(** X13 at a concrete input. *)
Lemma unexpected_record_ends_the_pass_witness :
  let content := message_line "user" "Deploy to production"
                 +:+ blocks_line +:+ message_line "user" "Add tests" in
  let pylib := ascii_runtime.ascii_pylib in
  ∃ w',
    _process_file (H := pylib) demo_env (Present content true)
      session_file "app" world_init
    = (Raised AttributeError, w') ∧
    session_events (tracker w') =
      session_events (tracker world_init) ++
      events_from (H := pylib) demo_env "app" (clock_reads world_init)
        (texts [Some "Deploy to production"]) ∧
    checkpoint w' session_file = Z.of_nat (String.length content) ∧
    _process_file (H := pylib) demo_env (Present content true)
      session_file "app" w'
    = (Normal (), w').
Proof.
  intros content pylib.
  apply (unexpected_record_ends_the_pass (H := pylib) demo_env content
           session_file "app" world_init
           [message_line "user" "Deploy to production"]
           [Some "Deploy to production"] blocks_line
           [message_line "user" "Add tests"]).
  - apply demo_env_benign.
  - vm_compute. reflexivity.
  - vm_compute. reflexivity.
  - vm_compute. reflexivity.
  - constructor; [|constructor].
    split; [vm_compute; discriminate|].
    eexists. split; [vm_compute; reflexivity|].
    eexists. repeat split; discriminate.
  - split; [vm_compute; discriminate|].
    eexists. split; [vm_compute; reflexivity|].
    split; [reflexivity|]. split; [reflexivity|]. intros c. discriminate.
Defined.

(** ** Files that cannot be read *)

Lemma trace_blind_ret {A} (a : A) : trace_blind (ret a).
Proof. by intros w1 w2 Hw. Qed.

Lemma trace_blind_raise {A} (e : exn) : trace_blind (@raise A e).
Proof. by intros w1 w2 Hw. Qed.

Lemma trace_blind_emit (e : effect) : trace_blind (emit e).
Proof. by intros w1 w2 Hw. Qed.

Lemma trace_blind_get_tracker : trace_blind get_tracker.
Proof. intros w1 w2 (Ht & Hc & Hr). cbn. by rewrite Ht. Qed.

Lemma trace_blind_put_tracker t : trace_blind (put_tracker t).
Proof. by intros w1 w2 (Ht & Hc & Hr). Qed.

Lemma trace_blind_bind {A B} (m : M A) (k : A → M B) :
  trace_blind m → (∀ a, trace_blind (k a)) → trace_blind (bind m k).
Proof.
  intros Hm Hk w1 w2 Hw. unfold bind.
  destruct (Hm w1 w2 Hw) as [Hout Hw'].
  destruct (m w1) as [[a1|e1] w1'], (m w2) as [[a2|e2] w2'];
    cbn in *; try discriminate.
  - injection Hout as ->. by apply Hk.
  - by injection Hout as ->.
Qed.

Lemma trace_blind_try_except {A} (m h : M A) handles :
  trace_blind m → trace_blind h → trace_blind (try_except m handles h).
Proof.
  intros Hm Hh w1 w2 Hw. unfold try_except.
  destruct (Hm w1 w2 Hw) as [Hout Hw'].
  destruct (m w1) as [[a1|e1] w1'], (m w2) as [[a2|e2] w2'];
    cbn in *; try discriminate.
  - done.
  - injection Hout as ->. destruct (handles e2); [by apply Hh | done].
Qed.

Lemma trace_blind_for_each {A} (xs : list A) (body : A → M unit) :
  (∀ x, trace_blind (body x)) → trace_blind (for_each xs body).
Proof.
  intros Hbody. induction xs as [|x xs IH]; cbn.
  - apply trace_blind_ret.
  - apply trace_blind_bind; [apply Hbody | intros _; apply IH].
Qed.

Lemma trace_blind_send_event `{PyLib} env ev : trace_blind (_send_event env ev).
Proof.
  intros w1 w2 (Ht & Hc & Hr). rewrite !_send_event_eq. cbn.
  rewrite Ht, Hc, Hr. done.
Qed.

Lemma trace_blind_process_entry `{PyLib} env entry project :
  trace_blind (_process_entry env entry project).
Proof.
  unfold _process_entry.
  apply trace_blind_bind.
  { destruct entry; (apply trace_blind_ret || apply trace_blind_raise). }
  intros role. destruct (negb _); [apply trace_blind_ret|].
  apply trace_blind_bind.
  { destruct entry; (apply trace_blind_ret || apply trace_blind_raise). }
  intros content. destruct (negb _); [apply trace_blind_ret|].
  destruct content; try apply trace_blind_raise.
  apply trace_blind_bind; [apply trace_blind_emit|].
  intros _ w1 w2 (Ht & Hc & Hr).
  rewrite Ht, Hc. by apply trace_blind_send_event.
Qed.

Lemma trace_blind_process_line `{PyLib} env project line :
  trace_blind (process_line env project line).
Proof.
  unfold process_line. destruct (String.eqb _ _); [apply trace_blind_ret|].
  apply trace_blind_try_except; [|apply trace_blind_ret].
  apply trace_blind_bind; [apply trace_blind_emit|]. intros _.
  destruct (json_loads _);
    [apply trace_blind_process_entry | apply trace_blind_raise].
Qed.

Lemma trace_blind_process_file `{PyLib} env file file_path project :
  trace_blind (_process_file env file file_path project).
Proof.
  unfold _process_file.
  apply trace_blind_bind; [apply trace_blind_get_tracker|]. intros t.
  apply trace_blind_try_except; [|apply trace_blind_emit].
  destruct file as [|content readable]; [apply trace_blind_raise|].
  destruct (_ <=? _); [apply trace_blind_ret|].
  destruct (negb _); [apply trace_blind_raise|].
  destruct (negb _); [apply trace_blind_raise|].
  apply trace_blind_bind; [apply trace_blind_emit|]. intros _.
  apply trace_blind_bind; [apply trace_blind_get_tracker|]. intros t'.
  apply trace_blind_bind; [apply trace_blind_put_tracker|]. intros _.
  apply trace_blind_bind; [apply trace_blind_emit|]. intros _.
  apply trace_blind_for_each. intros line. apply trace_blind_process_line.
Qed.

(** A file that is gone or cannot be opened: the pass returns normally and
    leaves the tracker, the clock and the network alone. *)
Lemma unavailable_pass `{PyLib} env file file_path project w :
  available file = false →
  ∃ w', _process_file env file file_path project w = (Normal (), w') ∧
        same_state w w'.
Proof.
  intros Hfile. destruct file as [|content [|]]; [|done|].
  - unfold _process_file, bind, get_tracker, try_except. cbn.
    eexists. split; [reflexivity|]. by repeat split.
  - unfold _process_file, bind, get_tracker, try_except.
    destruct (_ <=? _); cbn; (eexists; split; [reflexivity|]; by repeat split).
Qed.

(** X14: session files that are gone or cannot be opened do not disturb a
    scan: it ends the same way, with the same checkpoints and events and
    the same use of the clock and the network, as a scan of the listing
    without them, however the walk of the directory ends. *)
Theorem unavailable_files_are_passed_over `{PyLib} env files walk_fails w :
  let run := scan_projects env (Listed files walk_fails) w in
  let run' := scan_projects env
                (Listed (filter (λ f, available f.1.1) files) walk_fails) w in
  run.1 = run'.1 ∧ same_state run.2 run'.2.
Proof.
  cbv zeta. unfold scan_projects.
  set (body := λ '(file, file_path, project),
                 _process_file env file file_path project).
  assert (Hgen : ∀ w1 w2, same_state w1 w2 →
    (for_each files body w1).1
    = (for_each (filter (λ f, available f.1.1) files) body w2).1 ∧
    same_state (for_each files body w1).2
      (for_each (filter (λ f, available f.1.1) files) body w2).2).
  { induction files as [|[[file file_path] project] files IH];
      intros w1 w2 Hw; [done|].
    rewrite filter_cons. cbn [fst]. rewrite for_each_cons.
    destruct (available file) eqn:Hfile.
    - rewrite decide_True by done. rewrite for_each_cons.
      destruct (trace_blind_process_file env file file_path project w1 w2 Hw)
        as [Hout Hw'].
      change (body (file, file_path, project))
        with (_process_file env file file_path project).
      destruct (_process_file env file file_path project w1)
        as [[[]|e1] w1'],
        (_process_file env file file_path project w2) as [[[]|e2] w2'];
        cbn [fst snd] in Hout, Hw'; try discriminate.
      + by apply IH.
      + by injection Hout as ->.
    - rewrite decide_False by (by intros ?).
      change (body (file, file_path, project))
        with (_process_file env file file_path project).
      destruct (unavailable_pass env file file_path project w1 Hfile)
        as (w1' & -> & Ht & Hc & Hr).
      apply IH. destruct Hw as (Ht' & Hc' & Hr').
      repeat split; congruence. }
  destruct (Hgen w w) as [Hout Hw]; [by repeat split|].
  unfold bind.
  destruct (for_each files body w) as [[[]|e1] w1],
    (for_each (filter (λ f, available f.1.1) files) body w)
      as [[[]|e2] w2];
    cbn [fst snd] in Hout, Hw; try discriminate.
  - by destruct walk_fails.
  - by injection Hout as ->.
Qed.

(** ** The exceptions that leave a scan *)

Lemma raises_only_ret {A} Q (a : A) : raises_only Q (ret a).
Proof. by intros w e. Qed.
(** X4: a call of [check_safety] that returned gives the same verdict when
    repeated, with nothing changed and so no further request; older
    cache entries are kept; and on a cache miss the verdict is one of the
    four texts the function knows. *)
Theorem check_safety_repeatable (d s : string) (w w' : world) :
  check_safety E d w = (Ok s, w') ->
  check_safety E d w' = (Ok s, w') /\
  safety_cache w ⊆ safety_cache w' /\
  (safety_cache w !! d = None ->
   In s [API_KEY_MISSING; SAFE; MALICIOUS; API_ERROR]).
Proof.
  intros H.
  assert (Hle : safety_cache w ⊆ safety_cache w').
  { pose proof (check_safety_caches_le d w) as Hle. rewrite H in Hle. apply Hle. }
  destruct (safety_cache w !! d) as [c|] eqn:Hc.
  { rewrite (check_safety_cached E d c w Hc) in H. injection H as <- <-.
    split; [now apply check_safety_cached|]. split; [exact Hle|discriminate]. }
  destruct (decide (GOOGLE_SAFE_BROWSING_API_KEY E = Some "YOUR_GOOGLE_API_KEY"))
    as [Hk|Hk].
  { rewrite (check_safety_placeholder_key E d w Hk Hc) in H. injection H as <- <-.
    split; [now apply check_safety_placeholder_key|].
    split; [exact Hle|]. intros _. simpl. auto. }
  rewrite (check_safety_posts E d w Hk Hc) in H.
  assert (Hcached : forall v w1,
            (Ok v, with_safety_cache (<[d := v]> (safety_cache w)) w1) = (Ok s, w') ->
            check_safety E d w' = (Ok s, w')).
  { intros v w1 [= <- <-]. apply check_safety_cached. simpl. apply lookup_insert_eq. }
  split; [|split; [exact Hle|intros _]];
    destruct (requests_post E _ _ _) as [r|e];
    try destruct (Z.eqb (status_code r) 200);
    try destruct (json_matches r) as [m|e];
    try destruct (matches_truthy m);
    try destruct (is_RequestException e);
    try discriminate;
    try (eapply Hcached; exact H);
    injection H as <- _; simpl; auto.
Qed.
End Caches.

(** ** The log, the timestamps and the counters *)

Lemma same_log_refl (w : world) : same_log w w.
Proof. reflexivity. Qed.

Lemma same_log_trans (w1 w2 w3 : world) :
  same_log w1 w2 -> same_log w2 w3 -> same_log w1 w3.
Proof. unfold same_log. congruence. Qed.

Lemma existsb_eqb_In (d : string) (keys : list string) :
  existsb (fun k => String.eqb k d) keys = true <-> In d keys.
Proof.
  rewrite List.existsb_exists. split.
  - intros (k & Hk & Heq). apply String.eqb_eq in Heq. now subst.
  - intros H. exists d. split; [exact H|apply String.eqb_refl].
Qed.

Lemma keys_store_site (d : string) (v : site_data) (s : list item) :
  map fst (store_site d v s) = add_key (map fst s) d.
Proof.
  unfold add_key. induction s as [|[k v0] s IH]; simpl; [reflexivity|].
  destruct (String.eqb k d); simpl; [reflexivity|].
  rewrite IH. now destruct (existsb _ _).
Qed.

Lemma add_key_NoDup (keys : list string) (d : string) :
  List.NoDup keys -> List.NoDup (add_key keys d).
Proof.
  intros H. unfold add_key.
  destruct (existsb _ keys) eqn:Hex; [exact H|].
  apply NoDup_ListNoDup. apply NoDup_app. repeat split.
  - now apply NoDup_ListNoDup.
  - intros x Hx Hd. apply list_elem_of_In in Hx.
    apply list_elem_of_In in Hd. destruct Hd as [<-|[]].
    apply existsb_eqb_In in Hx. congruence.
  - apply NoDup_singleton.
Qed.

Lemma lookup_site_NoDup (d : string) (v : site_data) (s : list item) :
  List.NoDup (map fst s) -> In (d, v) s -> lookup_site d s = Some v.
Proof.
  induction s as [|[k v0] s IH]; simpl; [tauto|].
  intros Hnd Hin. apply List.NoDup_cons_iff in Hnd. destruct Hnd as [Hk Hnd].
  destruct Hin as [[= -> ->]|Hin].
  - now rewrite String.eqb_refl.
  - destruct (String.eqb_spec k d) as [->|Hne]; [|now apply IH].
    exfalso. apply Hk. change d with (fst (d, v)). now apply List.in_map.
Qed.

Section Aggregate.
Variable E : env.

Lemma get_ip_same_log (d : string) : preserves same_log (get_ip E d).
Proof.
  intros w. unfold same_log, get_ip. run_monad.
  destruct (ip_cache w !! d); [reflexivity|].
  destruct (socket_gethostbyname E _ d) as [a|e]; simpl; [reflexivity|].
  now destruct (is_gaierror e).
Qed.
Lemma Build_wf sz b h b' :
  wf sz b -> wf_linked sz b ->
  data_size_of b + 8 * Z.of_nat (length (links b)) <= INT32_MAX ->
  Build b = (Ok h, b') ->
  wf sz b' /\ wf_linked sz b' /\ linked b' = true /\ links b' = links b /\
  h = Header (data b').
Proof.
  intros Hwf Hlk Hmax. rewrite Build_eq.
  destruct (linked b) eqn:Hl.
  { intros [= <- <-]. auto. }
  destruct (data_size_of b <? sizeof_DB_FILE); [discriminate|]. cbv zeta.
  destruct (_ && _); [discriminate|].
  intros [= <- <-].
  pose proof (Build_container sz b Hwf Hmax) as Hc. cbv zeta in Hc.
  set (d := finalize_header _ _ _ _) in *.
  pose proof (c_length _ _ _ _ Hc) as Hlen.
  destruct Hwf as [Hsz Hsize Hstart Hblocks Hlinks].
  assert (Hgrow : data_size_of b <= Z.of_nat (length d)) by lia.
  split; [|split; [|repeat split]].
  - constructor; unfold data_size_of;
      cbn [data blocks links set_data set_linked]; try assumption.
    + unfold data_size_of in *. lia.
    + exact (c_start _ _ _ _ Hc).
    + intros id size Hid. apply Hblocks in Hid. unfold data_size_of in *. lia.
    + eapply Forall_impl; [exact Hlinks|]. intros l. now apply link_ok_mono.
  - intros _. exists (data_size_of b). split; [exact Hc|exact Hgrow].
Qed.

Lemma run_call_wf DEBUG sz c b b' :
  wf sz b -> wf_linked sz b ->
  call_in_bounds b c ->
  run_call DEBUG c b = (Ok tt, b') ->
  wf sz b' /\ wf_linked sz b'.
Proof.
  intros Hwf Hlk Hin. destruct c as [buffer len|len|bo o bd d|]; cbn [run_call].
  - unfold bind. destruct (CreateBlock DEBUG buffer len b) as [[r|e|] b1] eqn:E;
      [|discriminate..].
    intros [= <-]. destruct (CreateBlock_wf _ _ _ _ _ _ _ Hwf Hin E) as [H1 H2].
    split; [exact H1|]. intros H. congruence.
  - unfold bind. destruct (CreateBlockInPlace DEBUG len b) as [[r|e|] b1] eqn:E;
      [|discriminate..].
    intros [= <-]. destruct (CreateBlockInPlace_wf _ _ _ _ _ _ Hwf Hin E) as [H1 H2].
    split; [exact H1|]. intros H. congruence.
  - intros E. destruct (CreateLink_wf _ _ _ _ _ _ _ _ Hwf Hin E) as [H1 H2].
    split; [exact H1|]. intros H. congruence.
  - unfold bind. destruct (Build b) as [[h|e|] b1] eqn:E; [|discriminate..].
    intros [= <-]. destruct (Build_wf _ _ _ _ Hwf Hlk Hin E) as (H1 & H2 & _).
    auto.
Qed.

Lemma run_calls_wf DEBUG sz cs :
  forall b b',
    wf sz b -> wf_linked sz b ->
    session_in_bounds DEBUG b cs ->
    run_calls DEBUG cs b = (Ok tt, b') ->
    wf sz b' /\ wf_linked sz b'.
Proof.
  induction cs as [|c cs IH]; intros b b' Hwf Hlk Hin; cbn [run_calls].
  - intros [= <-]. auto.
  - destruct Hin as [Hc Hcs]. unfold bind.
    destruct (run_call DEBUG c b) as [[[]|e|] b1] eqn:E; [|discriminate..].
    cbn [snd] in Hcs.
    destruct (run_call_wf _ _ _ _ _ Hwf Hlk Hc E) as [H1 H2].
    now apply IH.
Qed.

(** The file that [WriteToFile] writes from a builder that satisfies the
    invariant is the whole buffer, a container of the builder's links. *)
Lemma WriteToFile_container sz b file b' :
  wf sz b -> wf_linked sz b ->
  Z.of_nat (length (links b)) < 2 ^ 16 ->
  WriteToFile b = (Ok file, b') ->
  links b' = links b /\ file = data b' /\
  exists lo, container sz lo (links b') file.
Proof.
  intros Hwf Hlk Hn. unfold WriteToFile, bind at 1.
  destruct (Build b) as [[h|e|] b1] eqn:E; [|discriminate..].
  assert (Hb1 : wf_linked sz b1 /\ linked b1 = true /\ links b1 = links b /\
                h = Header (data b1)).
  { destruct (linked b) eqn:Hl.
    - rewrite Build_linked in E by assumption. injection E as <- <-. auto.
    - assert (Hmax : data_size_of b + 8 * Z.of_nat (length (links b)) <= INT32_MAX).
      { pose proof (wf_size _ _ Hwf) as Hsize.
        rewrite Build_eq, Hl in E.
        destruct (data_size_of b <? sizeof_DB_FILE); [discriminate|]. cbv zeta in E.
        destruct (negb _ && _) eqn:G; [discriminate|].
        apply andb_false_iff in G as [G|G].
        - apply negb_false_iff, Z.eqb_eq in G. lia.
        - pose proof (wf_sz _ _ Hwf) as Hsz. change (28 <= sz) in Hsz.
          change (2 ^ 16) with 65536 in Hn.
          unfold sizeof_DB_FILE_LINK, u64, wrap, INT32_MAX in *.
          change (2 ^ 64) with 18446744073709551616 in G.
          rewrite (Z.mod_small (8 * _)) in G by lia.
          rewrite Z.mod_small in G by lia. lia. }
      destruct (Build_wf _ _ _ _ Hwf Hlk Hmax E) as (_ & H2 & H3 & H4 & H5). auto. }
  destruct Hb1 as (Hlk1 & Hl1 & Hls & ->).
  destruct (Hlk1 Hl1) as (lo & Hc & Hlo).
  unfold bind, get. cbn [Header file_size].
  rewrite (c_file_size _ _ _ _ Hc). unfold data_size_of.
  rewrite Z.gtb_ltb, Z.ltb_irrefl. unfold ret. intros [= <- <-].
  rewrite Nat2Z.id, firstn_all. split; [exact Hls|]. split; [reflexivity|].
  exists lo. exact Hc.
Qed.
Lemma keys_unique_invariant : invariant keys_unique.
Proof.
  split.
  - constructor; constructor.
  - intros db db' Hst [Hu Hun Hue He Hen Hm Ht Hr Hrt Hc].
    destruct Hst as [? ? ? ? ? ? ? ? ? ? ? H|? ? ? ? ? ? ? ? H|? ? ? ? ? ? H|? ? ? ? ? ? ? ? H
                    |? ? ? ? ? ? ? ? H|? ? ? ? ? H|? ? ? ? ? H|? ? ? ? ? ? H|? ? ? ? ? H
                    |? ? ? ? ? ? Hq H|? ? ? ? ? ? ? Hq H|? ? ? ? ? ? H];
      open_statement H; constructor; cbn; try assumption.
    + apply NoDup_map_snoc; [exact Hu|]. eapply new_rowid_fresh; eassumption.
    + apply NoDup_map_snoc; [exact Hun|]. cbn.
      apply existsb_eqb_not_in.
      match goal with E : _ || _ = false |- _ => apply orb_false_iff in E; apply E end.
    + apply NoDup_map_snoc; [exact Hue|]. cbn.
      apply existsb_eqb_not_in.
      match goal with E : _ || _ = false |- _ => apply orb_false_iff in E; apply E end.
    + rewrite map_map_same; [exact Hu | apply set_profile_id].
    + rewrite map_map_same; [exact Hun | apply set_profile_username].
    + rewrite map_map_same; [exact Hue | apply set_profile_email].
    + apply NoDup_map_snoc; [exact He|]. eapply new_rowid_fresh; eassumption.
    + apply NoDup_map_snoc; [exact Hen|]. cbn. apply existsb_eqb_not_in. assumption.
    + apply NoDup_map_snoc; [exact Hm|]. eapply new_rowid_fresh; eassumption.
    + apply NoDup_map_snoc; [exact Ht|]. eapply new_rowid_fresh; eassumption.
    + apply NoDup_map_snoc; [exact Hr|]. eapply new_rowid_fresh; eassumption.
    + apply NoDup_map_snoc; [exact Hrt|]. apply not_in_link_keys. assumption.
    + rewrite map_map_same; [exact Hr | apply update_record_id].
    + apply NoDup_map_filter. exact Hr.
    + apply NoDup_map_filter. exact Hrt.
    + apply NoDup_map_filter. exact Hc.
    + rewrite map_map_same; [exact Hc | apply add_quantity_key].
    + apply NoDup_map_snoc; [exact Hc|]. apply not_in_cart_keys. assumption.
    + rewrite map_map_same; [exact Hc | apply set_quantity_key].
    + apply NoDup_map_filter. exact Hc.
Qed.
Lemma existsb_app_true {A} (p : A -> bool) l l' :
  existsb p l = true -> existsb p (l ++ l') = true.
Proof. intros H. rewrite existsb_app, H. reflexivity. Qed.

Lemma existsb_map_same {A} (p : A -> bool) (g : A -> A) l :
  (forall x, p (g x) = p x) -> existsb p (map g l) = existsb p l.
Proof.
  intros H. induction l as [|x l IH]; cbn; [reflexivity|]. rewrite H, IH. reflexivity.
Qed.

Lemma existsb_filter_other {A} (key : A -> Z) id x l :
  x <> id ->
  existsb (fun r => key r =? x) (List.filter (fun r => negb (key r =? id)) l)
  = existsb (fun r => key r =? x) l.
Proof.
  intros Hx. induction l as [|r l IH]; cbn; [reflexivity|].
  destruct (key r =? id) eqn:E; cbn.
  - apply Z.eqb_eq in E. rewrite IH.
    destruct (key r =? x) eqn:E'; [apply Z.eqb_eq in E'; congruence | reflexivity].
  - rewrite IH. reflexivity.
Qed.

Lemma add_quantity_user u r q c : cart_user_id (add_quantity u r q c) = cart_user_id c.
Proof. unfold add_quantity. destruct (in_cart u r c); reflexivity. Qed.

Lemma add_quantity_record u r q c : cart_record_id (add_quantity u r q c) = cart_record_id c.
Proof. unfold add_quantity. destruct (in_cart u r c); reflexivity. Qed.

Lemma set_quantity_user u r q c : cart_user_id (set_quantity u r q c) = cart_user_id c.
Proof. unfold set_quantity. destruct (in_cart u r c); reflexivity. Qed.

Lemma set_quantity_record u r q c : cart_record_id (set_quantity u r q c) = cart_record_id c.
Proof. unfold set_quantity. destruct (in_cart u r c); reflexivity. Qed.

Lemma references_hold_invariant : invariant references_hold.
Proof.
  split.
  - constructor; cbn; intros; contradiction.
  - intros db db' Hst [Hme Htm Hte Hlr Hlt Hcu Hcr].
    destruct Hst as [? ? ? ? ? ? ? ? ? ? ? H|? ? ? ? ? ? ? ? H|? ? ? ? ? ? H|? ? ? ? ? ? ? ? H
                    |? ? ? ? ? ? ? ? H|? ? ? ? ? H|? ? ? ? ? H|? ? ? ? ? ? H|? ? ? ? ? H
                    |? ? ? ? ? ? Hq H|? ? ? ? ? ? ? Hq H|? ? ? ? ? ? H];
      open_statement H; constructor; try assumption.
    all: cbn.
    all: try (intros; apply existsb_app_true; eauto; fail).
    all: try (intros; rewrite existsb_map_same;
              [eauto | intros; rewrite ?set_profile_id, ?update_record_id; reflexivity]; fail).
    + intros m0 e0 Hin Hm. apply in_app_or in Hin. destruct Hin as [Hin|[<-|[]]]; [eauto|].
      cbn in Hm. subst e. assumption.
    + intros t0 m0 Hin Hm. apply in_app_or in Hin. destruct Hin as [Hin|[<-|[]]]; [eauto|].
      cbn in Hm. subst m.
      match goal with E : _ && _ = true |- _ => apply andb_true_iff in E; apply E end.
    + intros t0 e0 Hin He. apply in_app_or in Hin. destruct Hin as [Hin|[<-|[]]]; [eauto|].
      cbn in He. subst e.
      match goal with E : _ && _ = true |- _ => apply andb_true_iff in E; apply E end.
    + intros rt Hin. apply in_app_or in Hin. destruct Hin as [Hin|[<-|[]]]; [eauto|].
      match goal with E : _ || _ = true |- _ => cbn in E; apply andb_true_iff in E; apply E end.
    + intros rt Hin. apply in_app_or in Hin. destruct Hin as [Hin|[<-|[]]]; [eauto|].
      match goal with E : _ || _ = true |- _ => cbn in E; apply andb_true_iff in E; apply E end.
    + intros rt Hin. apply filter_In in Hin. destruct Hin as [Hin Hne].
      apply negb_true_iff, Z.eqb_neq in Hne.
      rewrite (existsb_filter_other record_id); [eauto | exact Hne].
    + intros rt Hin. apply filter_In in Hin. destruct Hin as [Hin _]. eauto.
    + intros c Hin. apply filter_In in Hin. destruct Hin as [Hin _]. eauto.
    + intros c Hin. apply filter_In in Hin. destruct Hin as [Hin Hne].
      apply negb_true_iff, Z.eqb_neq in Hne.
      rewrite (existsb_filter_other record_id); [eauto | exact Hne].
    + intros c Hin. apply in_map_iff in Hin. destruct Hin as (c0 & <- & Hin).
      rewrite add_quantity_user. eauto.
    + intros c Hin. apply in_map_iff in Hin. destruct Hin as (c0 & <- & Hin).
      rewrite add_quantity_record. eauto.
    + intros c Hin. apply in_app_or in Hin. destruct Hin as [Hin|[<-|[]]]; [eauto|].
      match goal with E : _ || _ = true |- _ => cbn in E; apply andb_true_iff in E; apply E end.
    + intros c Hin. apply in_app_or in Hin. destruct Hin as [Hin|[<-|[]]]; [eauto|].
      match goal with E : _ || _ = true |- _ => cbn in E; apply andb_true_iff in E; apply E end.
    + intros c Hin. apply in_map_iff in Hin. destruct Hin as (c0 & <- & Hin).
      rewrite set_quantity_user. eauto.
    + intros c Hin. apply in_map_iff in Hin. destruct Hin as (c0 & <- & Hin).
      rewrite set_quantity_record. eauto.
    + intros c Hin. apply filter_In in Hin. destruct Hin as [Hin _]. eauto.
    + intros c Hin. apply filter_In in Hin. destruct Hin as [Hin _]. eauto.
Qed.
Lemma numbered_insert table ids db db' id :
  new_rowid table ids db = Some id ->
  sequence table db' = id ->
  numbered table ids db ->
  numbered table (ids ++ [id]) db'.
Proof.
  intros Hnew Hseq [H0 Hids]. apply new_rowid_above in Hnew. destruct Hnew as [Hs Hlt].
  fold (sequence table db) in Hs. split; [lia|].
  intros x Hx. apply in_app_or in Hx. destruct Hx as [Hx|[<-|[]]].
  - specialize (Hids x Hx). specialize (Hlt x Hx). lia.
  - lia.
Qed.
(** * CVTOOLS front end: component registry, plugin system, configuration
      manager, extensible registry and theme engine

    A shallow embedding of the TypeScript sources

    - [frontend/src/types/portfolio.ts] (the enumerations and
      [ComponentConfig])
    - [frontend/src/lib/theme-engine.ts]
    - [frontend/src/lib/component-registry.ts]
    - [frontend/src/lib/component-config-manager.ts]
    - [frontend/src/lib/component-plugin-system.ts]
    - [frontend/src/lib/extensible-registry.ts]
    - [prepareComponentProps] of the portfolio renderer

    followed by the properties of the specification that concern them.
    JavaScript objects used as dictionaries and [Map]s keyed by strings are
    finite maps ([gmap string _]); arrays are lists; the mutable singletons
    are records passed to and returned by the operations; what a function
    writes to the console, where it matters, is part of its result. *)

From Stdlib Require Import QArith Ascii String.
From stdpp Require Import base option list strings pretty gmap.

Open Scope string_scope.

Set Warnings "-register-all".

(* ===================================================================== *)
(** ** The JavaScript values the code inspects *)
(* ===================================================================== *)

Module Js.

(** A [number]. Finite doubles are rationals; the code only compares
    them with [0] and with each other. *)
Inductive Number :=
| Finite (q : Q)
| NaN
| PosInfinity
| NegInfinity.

= = = = = = =

◆ **Problem**: Copy range, inclusive: the line holding "intros Hnd Hin." to the line holding "pose proof (c_length _ _ _ _ Hc) as Hlen.". Reproduce exactly those lines of the records above and no others.

◆ **Result for this task**:
  intros Hnd Hin. apply List.NoDup_cons_iff in Hnd. destruct Hnd as [Hk Hnd].
  destruct Hin as [[= -> ->]|Hin].
  - now rewrite String.eqb_refl.
  - destruct (String.eqb_spec k d) as [->|Hne]; [|now apply IH].
    exfalso. apply Hk. change d with (fst (d, v)). now apply List.in_map.
Qed.

Section Aggregate.
Variable E : env.

Lemma get_ip_same_log (d : string) : preserves same_log (get_ip E d).
Proof.
  intros w. unfold same_log, get_ip. run_monad.
  destruct (ip_cache w !! d); [reflexivity|].
  destruct (socket_gethostbyname E _ d) as [a|e]; simpl; [reflexivity|].
  now destruct (is_gaierror e).
Qed.
Lemma Build_wf sz b h b' :
  wf sz b -> wf_linked sz b ->
  data_size_of b + 8 * Z.of_nat (length (links b)) <= INT32_MAX ->
  Build b = (Ok h, b') ->
  wf sz b' /\ wf_linked sz b' /\ linked b' = true /\ links b' = links b /\
  h = Header (data b').
Proof.
  intros Hwf Hlk Hmax. rewrite Build_eq.
  destruct (linked b) eqn:Hl.
  { intros [= <- <-]. auto. }
  destruct (data_size_of b <? sizeof_DB_FILE); [discriminate|]. cbv zeta.
  destruct (_ && _); [discriminate|].
  intros [= <- <-].
  pose proof (Build_container sz b Hwf Hmax) as Hc. cbv zeta in Hc.
  set (d := finalize_header _ _ _ _) in *.
  pose proof (c_length _ _ _ _ Hc) as Hlen.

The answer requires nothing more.